### DIRECTIONS
Write out every line below that contains "else".

### RECORDS FOR PROCESSING
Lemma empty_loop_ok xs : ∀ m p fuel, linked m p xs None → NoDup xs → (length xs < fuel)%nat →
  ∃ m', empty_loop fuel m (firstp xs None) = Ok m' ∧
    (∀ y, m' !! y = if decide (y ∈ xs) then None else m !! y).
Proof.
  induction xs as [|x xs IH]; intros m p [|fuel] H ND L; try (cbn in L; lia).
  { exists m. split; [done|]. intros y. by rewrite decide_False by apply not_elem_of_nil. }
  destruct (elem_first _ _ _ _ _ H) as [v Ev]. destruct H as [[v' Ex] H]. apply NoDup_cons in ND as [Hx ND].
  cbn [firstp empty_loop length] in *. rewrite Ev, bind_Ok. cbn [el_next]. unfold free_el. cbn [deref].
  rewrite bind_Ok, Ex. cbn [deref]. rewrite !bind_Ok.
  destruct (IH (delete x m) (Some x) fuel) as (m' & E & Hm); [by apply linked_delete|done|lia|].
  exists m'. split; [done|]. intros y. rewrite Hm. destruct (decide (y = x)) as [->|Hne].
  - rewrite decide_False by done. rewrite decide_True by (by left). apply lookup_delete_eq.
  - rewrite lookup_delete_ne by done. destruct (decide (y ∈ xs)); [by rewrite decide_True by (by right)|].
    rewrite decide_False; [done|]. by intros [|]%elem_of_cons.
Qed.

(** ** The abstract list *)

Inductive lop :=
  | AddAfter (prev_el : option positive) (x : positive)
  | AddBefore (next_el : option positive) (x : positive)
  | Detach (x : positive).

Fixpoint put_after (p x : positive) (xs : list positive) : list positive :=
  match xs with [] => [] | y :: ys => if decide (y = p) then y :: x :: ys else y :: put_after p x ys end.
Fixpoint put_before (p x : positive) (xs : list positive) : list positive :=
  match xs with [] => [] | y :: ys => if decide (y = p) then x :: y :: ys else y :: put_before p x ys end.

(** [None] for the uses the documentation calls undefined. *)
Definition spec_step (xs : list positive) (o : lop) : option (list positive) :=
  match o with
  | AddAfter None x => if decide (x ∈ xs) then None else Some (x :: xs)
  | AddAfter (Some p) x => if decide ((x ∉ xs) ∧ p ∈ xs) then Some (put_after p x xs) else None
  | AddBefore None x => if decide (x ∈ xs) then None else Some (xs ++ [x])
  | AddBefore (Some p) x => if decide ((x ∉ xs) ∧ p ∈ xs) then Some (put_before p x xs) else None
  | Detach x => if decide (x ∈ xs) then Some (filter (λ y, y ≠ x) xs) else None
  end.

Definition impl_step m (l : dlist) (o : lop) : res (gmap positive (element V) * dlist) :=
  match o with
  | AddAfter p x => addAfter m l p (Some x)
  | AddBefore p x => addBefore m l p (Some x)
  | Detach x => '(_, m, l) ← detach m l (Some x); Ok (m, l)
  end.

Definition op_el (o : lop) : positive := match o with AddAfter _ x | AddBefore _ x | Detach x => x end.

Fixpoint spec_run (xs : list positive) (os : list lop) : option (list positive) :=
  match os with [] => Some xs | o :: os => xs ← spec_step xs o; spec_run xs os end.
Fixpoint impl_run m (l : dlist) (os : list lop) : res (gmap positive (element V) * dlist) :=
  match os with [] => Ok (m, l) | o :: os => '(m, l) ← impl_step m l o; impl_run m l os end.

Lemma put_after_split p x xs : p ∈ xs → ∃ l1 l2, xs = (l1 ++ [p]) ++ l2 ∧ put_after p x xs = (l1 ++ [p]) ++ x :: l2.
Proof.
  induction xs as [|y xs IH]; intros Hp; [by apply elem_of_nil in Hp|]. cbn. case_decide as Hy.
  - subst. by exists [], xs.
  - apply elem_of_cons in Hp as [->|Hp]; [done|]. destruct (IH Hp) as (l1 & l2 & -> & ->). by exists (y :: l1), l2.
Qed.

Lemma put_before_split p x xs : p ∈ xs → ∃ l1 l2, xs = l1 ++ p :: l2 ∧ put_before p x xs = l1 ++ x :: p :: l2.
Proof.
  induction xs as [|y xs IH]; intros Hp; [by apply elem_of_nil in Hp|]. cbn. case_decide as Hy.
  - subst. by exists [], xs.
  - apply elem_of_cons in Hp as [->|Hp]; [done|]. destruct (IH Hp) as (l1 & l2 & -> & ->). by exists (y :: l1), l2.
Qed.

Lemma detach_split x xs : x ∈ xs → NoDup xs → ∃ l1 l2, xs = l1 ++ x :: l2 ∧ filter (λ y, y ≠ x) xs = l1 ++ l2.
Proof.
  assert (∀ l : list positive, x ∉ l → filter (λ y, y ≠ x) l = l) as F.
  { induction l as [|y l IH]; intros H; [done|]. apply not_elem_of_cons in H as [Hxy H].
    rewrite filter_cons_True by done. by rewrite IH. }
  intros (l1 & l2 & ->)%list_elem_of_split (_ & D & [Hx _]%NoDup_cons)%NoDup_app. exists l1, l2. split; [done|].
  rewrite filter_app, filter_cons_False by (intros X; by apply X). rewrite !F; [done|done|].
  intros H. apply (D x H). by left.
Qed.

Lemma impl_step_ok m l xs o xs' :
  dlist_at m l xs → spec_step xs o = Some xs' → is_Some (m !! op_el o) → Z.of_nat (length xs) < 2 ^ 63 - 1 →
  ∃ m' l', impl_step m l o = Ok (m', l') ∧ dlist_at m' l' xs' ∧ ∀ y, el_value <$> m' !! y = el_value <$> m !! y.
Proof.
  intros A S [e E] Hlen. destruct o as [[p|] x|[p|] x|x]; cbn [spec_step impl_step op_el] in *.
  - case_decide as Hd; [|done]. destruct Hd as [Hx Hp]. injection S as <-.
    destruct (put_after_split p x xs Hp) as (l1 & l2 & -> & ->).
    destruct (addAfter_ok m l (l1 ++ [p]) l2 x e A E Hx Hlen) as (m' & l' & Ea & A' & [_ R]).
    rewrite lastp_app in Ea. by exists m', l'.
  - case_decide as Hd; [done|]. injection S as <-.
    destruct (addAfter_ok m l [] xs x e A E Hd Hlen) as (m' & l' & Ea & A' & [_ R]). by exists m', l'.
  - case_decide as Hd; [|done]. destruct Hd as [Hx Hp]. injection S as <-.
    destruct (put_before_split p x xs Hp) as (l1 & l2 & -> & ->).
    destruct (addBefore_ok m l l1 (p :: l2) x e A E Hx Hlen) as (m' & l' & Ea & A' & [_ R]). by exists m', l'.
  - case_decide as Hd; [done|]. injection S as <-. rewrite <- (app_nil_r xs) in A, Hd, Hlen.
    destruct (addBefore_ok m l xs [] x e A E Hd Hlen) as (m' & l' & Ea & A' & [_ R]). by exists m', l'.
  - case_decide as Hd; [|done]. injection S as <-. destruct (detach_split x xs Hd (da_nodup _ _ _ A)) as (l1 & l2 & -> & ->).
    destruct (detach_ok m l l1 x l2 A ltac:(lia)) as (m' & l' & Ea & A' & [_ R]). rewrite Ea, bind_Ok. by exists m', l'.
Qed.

### RESPONSE TO THE EXERCISE
    (∀ y, m' !! y = if decide (y ∈ xs) then None else m !! y).
  match xs with [] => [] | y :: ys => if decide (y = p) then y :: x :: ys else y :: put_after p x ys end.
  match xs with [] => [] | y :: ys => if decide (y = p) then x :: y :: ys else y :: put_before p x ys end.
  | AddAfter None x => if decide (x ∈ xs) then None else Some (x :: xs)
  | AddAfter (Some p) x => if decide ((x ∉ xs) ∧ p ∈ xs) then Some (put_after p x xs) else None
  | AddBefore None x => if decide (x ∈ xs) then None else Some (xs ++ [x])
  | AddBefore (Some p) x => if decide ((x ∉ xs) ∧ p ∈ xs) then Some (put_before p x xs) else None
  | Detach x => if decide (x ∈ xs) then Some (filter (λ y, y ≠ x) xs) else None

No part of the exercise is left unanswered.